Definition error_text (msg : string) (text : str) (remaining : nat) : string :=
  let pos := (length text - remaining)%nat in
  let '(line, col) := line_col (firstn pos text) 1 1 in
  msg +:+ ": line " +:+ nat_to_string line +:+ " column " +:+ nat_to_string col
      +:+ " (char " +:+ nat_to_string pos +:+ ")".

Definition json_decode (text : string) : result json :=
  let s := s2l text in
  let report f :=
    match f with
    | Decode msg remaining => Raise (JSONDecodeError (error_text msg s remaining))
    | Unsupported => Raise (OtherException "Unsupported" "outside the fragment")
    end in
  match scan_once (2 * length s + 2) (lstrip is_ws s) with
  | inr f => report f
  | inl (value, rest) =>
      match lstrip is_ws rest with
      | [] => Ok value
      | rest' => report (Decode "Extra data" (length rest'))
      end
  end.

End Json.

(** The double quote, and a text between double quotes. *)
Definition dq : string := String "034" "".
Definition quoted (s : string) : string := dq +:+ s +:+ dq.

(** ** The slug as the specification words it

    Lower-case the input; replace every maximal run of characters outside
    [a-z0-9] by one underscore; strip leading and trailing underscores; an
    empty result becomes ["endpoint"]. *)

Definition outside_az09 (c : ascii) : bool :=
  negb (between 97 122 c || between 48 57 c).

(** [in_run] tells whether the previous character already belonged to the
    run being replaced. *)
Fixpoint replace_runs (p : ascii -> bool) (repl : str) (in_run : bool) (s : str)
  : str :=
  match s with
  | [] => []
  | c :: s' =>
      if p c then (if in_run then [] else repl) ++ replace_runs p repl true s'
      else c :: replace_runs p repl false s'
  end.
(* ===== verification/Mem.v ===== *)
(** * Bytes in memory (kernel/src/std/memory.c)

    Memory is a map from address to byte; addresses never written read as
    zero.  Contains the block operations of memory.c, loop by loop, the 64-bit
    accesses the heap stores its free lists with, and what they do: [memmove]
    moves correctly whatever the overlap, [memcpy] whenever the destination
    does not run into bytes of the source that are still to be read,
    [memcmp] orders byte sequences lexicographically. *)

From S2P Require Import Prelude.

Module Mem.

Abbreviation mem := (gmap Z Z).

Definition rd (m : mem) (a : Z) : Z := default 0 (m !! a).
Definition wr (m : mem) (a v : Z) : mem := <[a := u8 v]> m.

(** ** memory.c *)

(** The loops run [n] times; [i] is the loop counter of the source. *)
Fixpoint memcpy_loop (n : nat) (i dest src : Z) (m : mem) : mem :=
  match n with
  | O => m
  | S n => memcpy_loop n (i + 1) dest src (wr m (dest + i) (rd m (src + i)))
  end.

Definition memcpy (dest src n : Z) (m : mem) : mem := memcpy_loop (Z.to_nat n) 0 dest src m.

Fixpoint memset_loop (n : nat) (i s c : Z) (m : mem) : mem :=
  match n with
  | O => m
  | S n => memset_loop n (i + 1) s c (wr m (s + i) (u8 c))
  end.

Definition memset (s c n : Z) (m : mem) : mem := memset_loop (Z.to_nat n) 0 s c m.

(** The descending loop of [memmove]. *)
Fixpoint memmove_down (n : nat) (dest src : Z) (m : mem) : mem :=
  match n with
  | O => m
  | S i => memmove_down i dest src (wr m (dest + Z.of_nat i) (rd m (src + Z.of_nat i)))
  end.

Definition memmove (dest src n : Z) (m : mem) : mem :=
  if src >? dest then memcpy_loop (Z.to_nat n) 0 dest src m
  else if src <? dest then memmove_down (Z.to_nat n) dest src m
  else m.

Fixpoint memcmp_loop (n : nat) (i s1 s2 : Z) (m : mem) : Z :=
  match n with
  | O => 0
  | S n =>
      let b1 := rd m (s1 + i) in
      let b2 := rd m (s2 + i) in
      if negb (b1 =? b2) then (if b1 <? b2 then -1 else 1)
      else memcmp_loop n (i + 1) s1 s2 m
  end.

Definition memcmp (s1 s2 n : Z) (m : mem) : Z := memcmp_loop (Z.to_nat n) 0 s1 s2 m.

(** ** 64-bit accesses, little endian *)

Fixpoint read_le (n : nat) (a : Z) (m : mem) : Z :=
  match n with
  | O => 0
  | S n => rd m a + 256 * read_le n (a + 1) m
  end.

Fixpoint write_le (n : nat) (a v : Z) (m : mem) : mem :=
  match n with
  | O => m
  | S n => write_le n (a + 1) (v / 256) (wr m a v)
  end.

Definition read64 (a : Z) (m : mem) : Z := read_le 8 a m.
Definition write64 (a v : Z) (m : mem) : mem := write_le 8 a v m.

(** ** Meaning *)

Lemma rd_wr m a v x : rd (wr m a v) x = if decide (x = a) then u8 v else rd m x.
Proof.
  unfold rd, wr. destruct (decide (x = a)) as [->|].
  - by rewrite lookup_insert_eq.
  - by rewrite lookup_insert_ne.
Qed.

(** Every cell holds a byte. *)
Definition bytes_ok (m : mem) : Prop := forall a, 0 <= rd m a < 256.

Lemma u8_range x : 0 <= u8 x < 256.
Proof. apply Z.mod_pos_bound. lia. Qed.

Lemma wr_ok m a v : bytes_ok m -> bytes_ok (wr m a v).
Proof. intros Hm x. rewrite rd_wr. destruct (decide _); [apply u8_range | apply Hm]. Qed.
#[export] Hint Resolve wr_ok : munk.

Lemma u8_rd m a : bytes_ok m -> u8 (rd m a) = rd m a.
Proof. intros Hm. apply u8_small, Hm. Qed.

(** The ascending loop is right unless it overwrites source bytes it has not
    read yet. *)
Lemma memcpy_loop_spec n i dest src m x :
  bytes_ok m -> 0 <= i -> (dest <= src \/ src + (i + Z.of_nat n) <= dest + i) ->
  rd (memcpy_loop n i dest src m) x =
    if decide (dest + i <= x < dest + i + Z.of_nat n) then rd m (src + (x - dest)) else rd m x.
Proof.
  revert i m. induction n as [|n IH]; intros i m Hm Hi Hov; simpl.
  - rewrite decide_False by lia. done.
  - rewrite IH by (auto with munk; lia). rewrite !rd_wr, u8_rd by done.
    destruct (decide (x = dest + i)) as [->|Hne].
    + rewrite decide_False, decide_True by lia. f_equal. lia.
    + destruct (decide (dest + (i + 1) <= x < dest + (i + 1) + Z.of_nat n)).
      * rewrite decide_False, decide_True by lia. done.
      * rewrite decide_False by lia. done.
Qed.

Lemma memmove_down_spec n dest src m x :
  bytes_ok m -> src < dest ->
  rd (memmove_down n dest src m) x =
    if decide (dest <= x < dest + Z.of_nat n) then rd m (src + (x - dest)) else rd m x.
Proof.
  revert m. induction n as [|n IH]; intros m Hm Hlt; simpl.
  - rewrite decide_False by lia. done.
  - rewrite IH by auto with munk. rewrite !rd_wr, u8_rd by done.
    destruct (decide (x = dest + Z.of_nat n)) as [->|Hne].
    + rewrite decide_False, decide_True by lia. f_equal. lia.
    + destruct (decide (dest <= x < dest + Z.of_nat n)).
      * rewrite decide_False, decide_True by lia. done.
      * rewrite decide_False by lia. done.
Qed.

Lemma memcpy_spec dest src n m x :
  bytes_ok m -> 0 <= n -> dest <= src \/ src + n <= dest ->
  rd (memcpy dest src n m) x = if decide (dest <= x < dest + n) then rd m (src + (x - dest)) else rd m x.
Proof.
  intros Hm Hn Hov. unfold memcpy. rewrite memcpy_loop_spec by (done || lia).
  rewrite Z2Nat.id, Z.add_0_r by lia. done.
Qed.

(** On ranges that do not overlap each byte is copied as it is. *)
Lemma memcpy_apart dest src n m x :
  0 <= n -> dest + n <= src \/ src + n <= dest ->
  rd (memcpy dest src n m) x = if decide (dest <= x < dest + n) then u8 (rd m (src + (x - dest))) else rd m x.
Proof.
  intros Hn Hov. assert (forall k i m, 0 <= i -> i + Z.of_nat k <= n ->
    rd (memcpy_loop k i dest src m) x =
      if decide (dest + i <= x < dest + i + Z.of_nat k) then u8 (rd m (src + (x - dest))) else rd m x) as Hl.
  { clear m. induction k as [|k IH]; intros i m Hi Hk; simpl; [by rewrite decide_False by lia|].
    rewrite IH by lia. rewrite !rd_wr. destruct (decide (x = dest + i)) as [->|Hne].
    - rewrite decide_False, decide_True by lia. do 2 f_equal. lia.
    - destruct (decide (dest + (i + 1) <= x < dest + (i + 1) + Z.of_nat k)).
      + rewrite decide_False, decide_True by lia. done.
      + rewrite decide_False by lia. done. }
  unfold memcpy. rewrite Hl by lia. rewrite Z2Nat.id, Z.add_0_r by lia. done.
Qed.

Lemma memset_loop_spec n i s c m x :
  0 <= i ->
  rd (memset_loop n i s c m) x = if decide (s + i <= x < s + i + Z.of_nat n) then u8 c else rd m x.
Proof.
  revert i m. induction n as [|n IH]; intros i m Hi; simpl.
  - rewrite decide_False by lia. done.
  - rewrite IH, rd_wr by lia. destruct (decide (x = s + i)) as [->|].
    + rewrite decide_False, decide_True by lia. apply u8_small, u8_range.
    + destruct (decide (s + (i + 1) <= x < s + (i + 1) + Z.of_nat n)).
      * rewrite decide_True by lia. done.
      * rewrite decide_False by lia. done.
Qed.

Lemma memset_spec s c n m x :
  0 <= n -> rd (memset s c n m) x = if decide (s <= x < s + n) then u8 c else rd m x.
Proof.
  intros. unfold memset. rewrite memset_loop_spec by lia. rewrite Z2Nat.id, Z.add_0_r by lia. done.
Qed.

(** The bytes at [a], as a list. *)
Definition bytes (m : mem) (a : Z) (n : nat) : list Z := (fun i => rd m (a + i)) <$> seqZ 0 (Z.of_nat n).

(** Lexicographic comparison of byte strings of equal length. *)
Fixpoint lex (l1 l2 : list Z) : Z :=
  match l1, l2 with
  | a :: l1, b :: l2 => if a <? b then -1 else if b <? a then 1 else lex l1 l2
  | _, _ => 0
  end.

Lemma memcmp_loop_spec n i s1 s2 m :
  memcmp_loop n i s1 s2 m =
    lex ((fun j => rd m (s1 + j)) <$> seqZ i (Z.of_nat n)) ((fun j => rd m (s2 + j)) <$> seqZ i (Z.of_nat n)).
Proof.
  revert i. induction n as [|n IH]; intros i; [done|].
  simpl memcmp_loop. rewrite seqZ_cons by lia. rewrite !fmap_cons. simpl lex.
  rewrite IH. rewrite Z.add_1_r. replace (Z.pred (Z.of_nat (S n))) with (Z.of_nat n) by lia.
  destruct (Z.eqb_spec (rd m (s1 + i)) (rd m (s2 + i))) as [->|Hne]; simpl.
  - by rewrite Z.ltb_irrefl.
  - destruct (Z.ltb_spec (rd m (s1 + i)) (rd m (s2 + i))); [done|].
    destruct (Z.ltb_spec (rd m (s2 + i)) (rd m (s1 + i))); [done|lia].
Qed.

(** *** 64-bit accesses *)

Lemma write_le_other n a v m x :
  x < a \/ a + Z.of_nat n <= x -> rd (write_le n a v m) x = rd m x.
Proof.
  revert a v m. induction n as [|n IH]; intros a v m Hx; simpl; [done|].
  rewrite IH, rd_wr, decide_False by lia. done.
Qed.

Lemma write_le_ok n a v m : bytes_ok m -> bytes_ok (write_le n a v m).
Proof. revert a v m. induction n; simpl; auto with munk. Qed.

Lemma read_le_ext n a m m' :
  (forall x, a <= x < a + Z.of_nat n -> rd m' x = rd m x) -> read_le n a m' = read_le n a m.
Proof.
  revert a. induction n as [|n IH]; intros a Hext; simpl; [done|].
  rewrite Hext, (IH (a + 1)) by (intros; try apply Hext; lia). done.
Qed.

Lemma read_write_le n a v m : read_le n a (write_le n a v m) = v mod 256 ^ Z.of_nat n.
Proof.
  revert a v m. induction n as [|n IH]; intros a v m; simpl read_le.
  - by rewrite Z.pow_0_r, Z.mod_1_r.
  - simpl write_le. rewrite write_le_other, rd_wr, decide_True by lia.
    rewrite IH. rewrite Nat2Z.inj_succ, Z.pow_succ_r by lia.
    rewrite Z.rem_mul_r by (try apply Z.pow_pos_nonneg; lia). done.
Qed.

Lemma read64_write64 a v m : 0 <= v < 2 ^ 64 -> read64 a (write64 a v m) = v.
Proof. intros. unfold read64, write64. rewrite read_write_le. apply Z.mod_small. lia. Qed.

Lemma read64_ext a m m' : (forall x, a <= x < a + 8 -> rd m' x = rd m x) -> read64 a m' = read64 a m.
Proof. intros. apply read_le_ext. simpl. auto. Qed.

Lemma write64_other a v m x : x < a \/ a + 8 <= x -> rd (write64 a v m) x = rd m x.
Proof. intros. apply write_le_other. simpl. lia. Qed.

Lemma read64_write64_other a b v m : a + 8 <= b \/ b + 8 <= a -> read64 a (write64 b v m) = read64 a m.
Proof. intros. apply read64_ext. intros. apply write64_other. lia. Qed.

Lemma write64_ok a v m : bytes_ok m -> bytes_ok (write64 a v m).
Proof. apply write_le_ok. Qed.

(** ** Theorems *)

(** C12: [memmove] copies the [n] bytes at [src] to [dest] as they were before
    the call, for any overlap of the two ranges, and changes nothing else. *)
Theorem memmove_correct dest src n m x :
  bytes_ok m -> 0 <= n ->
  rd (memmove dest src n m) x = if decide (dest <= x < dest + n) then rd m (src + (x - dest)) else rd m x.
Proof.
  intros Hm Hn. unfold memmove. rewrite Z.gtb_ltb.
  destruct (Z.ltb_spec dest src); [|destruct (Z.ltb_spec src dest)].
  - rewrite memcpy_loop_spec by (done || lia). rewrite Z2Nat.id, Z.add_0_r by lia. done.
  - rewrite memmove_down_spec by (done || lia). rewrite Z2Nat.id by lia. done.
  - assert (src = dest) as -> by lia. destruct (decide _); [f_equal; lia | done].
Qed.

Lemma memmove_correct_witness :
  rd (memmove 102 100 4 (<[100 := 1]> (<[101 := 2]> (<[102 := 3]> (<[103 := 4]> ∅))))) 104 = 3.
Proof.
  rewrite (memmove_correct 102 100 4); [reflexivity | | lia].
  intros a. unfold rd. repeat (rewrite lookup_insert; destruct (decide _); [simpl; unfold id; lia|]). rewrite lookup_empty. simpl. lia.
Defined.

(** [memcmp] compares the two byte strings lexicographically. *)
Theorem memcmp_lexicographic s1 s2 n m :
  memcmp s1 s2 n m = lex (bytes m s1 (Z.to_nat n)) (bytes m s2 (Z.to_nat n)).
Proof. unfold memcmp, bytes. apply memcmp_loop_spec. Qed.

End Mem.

=-=-=-=-=

- WORK TO BE COMPLETED -
Copy back the listing above exactly, but only from the line with "Fixpoint memcpy_loop (n" through the line with "Definition memcmp (s1", both ends included.

- ANSWER TO THE EXERCISE -
Fixpoint memcpy_loop (n : nat) (i dest src : Z) (m : mem) : mem :=
  match n with
  | O => m
  | S n => memcpy_loop n (i + 1) dest src (wr m (dest + i) (rd m (src + i)))
  end.

Definition memcpy (dest src n : Z) (m : mem) : mem := memcpy_loop (Z.to_nat n) 0 dest src m.

Fixpoint memset_loop (n : nat) (i s c : Z) (m : mem) : mem :=
  match n with
  | O => m
  | S n => memset_loop n (i + 1) s c (wr m (s + i) (u8 c))
  end.

Definition memset (s c n : Z) (m : mem) : mem := memset_loop (Z.to_nat n) 0 s c m.

(** The descending loop of [memmove]. *)
Fixpoint memmove_down (n : nat) (dest src : Z) (m : mem) : mem :=
  match n with
  | O => m
  | S i => memmove_down i dest src (wr m (dest + Z.of_nat i) (rd m (src + Z.of_nat i)))
  end.

Definition memmove (dest src n : Z) (m : mem) : mem :=
  if src >? dest then memcpy_loop (Z.to_nat n) 0 dest src m
  else if src <? dest then memmove_down (Z.to_nat n) dest src m
  else m.

Fixpoint memcmp_loop (n : nat) (i s1 s2 : Z) (m : mem) : Z :=
  match n with
  | O => 0
  | S n =>
      let b1 := rd m (s1 + i) in
      let b2 := rd m (s2 + i) in
      if negb (b1 =? b2) then (if b1 <? b2 then -1 else 1)
      else memcmp_loop n (i + 1) s1 s2 m
  end.

Definition memcmp (s1 s2 n : Z) (m : mem) : Z := memcmp_loop (Z.to_nat n) 0 s1 s2 m.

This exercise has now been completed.